The waitress was a beautiful blonde woman as tall as myself. She answered in
English when I ordered in German. But I didn’t mind, just continued to stammer
in my painful attempts at an extra linguistic conversation. She smiled a big fake smile like she was
impressed. I took my drink and finished
half before I made it back to the patio. Thank you and one more please, that
was delicious. The bells rang as I
jotted notes to my family wishing to be there alongside them for the moment
before returning to this cobblestone patio for another negroni. That bitter sweet nostalgia, I could drop one
for a smile, or smile trying to drop one.
Well the waitress asked me where I was from, she had spent time in DC as
an Au Pair. And you can tell when she asked it was for her coworkers. They
heard the accent like a missed note to a low-level composer. It didn’t matter
that I ordered in German, nor that I taught them how to do their job. No subtlety gave me a heads up on her
questions. The planned conversation ran our ways, and I left her with a joke,
and she left me with a real smile this time.
Casual conversation is a strong suit if you want it. I didn’t, and the
bell ringing was a beautiful sign for such. One more please, and I will go find
Caleb, I told myself. The roads raised
and fell several times on my way to him.
Hills of West Germany, thanks for the stumbles. Disengaged with the
surroundings, I noticed people and structures and statues like a picturesque
knight on his steed of truth and dignity.
I laughed loudly at some punks on a fountain in the center of town,
ideally, I could watch, waiting for Caleb and the time to head back to his
apartment.

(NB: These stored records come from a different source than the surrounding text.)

(* ===== verification/Load.v ===== *)
(** * Load: what the callers of a client spend together

    [Budget] bounds what one call spends.  Here the calls of a pool are
    charged together: a body [affords] a budget when, whatever the
    answers, the accesses it still makes cost no more, and the budgets of
    the threads and what the trace was charged add up to what the pool
    started with.  So [n] calls that interleave in any way sleep [3 n]
    seconds at most in all and send [2 n] searches at most. *)

From stdpp Require Import base tactics option list strings gmap.
From Stdlib Require Import ZArith Lia.
From S2P Require Import Prelude GoFmt Ldap Sim Client Fixtures Session Retry Search Auth Safety.
From S2P Require Import Steps Pool Threads Provenance Budget.

#[local] Open Scope Z_scope.

(** The events a run added to the trace. *)
Definition added {W} (s s' : state W) : list event := drop (length (trace s)) (trace s').

(** The budgets of the threads, in all. *)
Definition budgets (bs : list Z) : Z := foldr Z.add 0 bs.

(** A body affords the budget [b]: every access it makes is charged
    something that is not negative and no more than is left. *)
Fixpoint affords {R} (charge : event → Z) (b : Z) (p : prog R) : Prop :=
  match p with
  | Ret _ | Panic => 0 ≤ b
  | Act a k =>
      0 ≤ b ∧ ∀ ans, 0 ≤ total charge (events_of a ans)
                     ∧ affords charge (b - total charge (events_of a ans)) (k ans)
  end.

Lemma budgets_insert bs i b b' :
  bs !! i = Some b → budgets (<[i := b']> bs) = budgets bs - b + b'.
Proof.
  revert i. induction bs as [|b0 bs IH]; intros [|i] Hi; simplify_eq/=; [lia|].
  rewrite (IH i) by done. lia.
Qed.

Lemma budgets_replicate (n : nat) b : budgets (replicate n b) = b * Z.of_nat n.
Proof. induction n as [|n IH]; simpl; lia. Qed.

Section pool.
Context `{ldap.Backend W} {R : Type} (charge : event → Z).
Implicit Types (s : state W) (ps : list (prog R)) (bs : list Z).

Lemma affords_nonneg b (p : prog R) : affords charge b p → 0 ≤ b.
Proof. destruct p; simpl; tauto. Qed.

Lemma affords_budgets bs ps : Forall2 (affords charge) bs ps → 0 ≤ budgets bs.
Proof.
  induction 1 as [|b p bs ps Hb _ IH]; simpl; [done|].
  apply affords_nonneg in Hb. lia.
Qed.

(** A step of the pool charges the trace what it takes from the budget
    of the thread that moves. *)
Lemma pool_step_affords i bs ps s :
  Forall2 (affords charge) bs ps →
  ∃ bs' t, trace (pool_step i (ps, s)).2 = trace s ++ t
           ∧ 0 ≤ total charge t
           ∧ total charge t + budgets bs' = budgets bs
           ∧ Forall2 (affords charge) bs' (pool_step i (ps, s)).1.
Proof.
  intros Hbs. destruct (pool_step_cases i ps s) as [->|(a & k & Hp & ->)].
  { exists bs, []. rewrite app_nil_r. simpl. by repeat split. }
  destruct (Forall2_lookup_r _ _ _ _ _ Hbs Hp) as (b & Hb & _ & Hk).
  destruct (Hk (do_action a s).1) as [Hcharge Hrest].
  exists (<[i := b - total charge (events_of a (do_action a s).1)]> bs),
    (events_of a (do_action a s).1). simpl.
  rewrite do_action_trace, (budgets_insert _ _ b) by done.
  repeat split; [done|lia|by apply Forall2_insert].
Qed.

(** However the threads interleave, the trace is charged no more than
    the budgets the threads afford. *)
Lemma run_schedule_affords sched bs ps s :
  Forall2 (affords charge) bs ps →
  ∃ t, trace (run_schedule sched (ps, s)).2 = trace s ++ t
       ∧ 0 ≤ total charge t ≤ budgets bs.
Proof.
  revert bs ps s. induction sched as [|i sched IH]; intros bs ps s Hbs.
  { exists []. rewrite app_nil_r. pose proof (affords_budgets bs ps Hbs). by simpl. }
  destruct (pool_step_affords i bs ps s Hbs) as (bs' & t & Ht & Hpos & Hsum & Hbs').
  rewrite run_schedule_cons. destruct (pool_step i (ps, s)) as [ps' s'].
  destruct (IH bs' ps' s' Hbs') as (t' & Ht' & Hcharge). simpl in *.
  exists (t ++ t'). rewrite Ht', Ht, <-app_assoc, total_app. split; [done|lia].
Qed.

End pool.

(** ** Budgets of bodies *)

Section logic.
Context (charge : event → Z).

Lemma affords_le {R} b b' (p : prog R) : b ≤ b' → affords charge b p → affords charge b' p.
Proof.
  revert b b'. induction p as [r| |a k IH]; intros b b' Hb; simpl; [lia..|].
  intros [Hpos Hk]. split; [lia|]. intros ans. destruct (Hk ans) as [Hc Hrest].
  split; [done|]. eapply IH; [|done]. lia.
Qed.

(** A body, then what follows it: the budgets add up. *)
Lemma affords_bind {A B} b1 b (p : prog A) (f : A → prog B) :
  affords charge b1 p → b1 ≤ b → (∀ r, affords charge (b - b1) (f r)) →
  affords charge b (p ≫= f).
Proof.
  revert b1 b. induction p as [r| |a k IH]; intros b1 b; simpl; intros Hp Hb Hf.
  - eapply affords_le, Hf. lia.
  - lia.
  - destruct Hp as [Hpos Hk]. split; [lia|]. intros ans. destruct (Hk ans) as [Hc Hrest].
    split; [done|]. eapply (IH _ _ _ Hrest); [lia|]. intros r.
    eapply affords_le, Hf. lia.
Qed.

(** What follows a body that is free, and a body that nothing charged
    follows. *)
Lemma affords_bind_free {A B} b (p : prog A) (f : A → prog B) :
  affords charge 0 p → 0 ≤ b → (∀ r, affords charge b (f r)) → affords charge b (p ≫= f).
Proof.
  intros Hp Hb Hf. apply (affords_bind 0); [done..|].
  intros r. by rewrite Z.sub_0_r.
Qed.

Lemma affords_bind_last {A B} b (p : prog A) (f : A → prog B) :
  affords charge b p → (∀ r, affords charge 0 (f r)) → affords charge b (p ≫= f).
Proof.
  intros Hp Hf. apply (affords_bind b); [done|lia|].
  intros r. by rewrite Z.sub_diag.
Qed.

Lemma affords_fmap {A B} b (p : prog A) (f : A → B) :
  affords charge b p → affords charge b (f <$> p).
Proof. intros Hp. by apply (affords_bind_last b p (λ x, Ret (f x))). Qed.

(** Every access has an answer. *)
#[export] Instance answer_inhabited a : Inhabited (answer a).
Proof.
  destruct a; simpl; try apply _; apply populate;
    [exact (inr 0%nat)..|exact (inr (ldap.SearchResult.mk []))].
Qed.

Lemma affords_act a b :
  (∀ ans, 0 ≤ total charge (events_of a ans) ≤ b) → affords charge b (act a).
Proof.
  intros Ha. simpl. pose proof (Ha inhabitant).
  split; [lia|]. intros ans. specialize (Ha ans). split; lia.
Qed.

End logic.

(** ** The calls of the client *)

Create HintDb afford.

(** Follow a body along its binds: what is free first, then the one part
    that is charged, then what is free again. *)
Ltac afford :=
  repeat first
    [ match goal with
      | |- affords _ _ (Ret _) => simpl; lia
      | |- affords _ _ Panic => simpl; lia
      | |- (_ ≤ _)%Z => lia
      end
    | solve [eauto with afford]
    | solve [eapply affords_le; [|eauto with afford]; lia]
    | apply affords_fmap
    | apply affords_bind_free; [solve [afford]|lia|intros ?]
    | apply affords_bind_last; [solve [afford]|intros ?]
    | prog_case ].

Section meter.
Context `{Formatter} (charge : event → Z) (one all : Z).
Context (Hfree : ∀ e, match e with ESearch _ _ _ | ESleep _ => True | _ => charge e = 0 end).
Context (Hone : ∀ l req r, 0 ≤ charge (ESearch l req r) ≤ one).
Context (Hall : ∀ req, affords charge all (search_steps req)).
Context (Hle : 0 ≤ one ≤ all).
Implicit Types (cfg : LDAPClient) (a : api_call).

(** The accesses that are free on the meter. *)
Lemma affords_free (a : action) :
  match a with ASearch _ _ | ASleep _ => False | _ => True end → affords charge 0 (act a).
Proof.
  intros Ha. apply affords_act. intros ans.
  destruct a; simpl in *; try done; try lia;
    match goal with |- context [charge ?e] => pose proof (Hfree e) as Hc; simpl in Hc; lia end.
Qed.

Lemma affords_search l req : affords charge one (act (ASearch l req)).
Proof. apply affords_act. intros r. simpl. pose proof (Hone l req r). lia. Qed.

#[local] Hint Resolve affords_search Hall : afford.
#[local] Hint Extern 1 (affords _ 0 (act _)) => by apply affords_free : afford.

Lemma load_Conn_affords : affords charge 0 load_Conn.
Proof. unfold load_Conn. afford. Qed.

#[local] Hint Resolve load_Conn_affords : afford.

Lemma Connect_steps_affords cfg : affords charge 0 (Connect_steps cfg).
Proof. unfold Connect_steps. afford. Qed.

Lemma Close_steps_affords : affords charge 0 Close_steps.
Proof. unfold Close_steps. afford. Qed.

#[local] Hint Resolve Connect_steps_affords Close_steps_affords : afford.

(** Every call affords what a search with its retry does. *)
Lemma api_steps_affords cfg a : affords charge all (api_steps cfg a).
Proof.
  destruct a; unfold api_steps, SearchUser_steps, Authenticate_steps, GetGroupsOfUser_steps,
    FindUsers_steps; afford.
Qed.

End meter.

(** ** The two meters *)

(** The goals of a budget along the accesses of a body: what an access
    is charged, and that the budget left is not negative. *)
Ltac afford_cases :=
  first
    [ progress cbn [affords events_of total foldr sleep_charge search_charge]
    | match goal with
      | |- (_ ≤ _)%Z => by vm_compute
      | |- _ ∧ _ => split
      | |- ∀ _, _ => intro
      end ].

(** A search with its retry sleeps three seconds at most and sends two
    searches at most. *)
Lemma search_steps_affords_sleep req : affords sleep_charge (3 * Second) (search_steps req).
Proof. prog_unfold. prog_cases_with afford_cases. Qed.

Lemma search_steps_affords_search req : affords search_charge 2 (search_steps req).
Proof. prog_unfold. prog_cases_with afford_cases. Qed.

Section calls.
Context `{Formatter}.
Implicit Types (cfg : LDAPClient) (a : api_call) (calls : list api_call).

(** Every call affords three seconds of sleep and two searches. *)
Lemma api_steps_affords_sleep cfg a : affords sleep_charge (3 * Second) (api_steps cfg a).
Proof.
  apply (api_steps_affords sleep_charge 0);
    [by intros []|done|apply search_steps_affords_sleep|by vm_compute].
Qed.

Lemma api_steps_affords_search cfg a : affords search_charge 2 (api_steps cfg a).
Proof.
  apply (api_steps_affords search_charge 1);
    [by intros []|by intros; simpl; lia|apply search_steps_affords_search|lia].
Qed.

Lemma api_pool_affords charge b cfg calls :
  (∀ a, affords charge b (api_steps cfg a)) →
  Forall2 (affords charge) (replicate (length calls) b) (api_pool cfg calls).
Proof.
  intros Hb. unfold api_pool. induction calls as [|a calls IH]; simpl; by constructor.
Qed.

Context `{ldap.Backend W}.
Implicit Types (s : state W) (sched : list nat).

(** C27. However the calls of [n] callers interleave and whatever the
    server answers, the events they add to the trace hold sleeps of
    [3 n] seconds at most in all and [2 n] searches at most: what the
    trace is charged is what the threads spent of their budgets. *)
Theorem interleaving_load cfg calls s sched :
  let s' := (run_schedule sched (api_pool cfg calls, s)).2 in
  trace s' = trace s ++ added s s'
  ∧ 0 ≤ total sleep_charge (added s s') ≤ 3 * Second * Z.of_nat (length calls)
  ∧ 0 ≤ total search_charge (added s s') ≤ 2 * Z.of_nat (length calls).
Proof.
  destruct (run_schedule_affords sleep_charge sched _ _ s
              (api_pool_affords _ _ cfg calls (api_steps_affords_sleep cfg)))
    as (t & Ht & Hsleep).
  destruct (run_schedule_affords search_charge sched _ _ s
              (api_pool_affords _ _ cfg calls (api_steps_affords_search cfg)))
    as (t' & Ht' & Hsearch).
  simpl. unfold added. rewrite Ht in Ht'. apply app_inv_head in Ht' as <-.
  rewrite Ht, drop_app_length. by rewrite budgets_replicate in Hsleep, Hsearch.
Qed.

End calls.

(** ** At concrete inputs *)

(** Two lookups on a server that refuses two searches, the first search
    of the one sent before the retry of the other: each is refused once,
    and the two budgets are spent to the last. *)
Example two_callers_spent :
  let s := fixtures.connected_on (fixtures.busy 2) in
  let s' := (run_schedule (replicate 3 0%nat ++ replicate 12 1%nat ++ replicate 9 0%nat)
               (api_pool fixtures.client [CallSearchUser "alice"; CallSearchUser "alice"], s)).2 in
  total sleep_charge (added s s') = 3 * Second * 2
  ∧ total search_charge (added s s') = 2 * 2.
Proof. by vm_compute. Qed.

The punks were smoking
self-rolled cigarettes and chatting for the time. They asked me for an apple after I bought
some, so I tossed a few around to the crew. I was drunk enough not to care, and
it seemed fair after I got a good laugh at their expense. Not that they
noticed, I hope at least. Not that
they’d care. I hope at least. The sunset
was pushing and I was leaning too hard for how slanted the stairs were that I
sat on. In a weak moment I would have clamored on to them about the predicament
of my being, and the lack of my family, and the buildings being fraudulent with
their painted on pylons like they were really made of wood and muck and stone
like they used to be. But instead I watched the punks fall over drunkenly,
happy I was the more sober of strangers in this small suburb of Stuttgart. And I recognized in them the same burning
edginess to escape. And yes, I see the mockery in my inability to shake the
edginess from me, the angst that grows like a Japanese elm, breaking sidewalks
and leaving cracks in my foundation if ignored. The irony is thick as the roots
lay, dead, rotting, softening.
And as I stared at that group of cracked individuals,
pin-holed by a society that decided they were odd, or more pin-holed by
themselves in deciding they did not fit in that society, I recognized their
escapist ways. The need to be unattached, and strange, and not aligned with the
roadway signs that told them how to act. As I stared at these cracked
individuals I could see the crack in the front rooms window of my childhood
home. Those cracks, made by a bb bullet, somebody shot through it when I was a
child. It was unnoticed for days, until the cat got to it repeatedly.
Discouraged on the safety of my home, I realized how comfortable it was to
sleep on couches, floors, dirt.
Disparaged by the mimicry of home in the doorways and windows of other
buildings. And I could recognize, if
only for a second; the call to run is a sweet one. Bellowing from the church towers and echoing
through mountain enclosed valleys.
Melting with the ice in my boozy Negroni, getting heavier on gin and
still easier to drink. And for that
second, I realize, hope, decide, I may not be running from a single thing.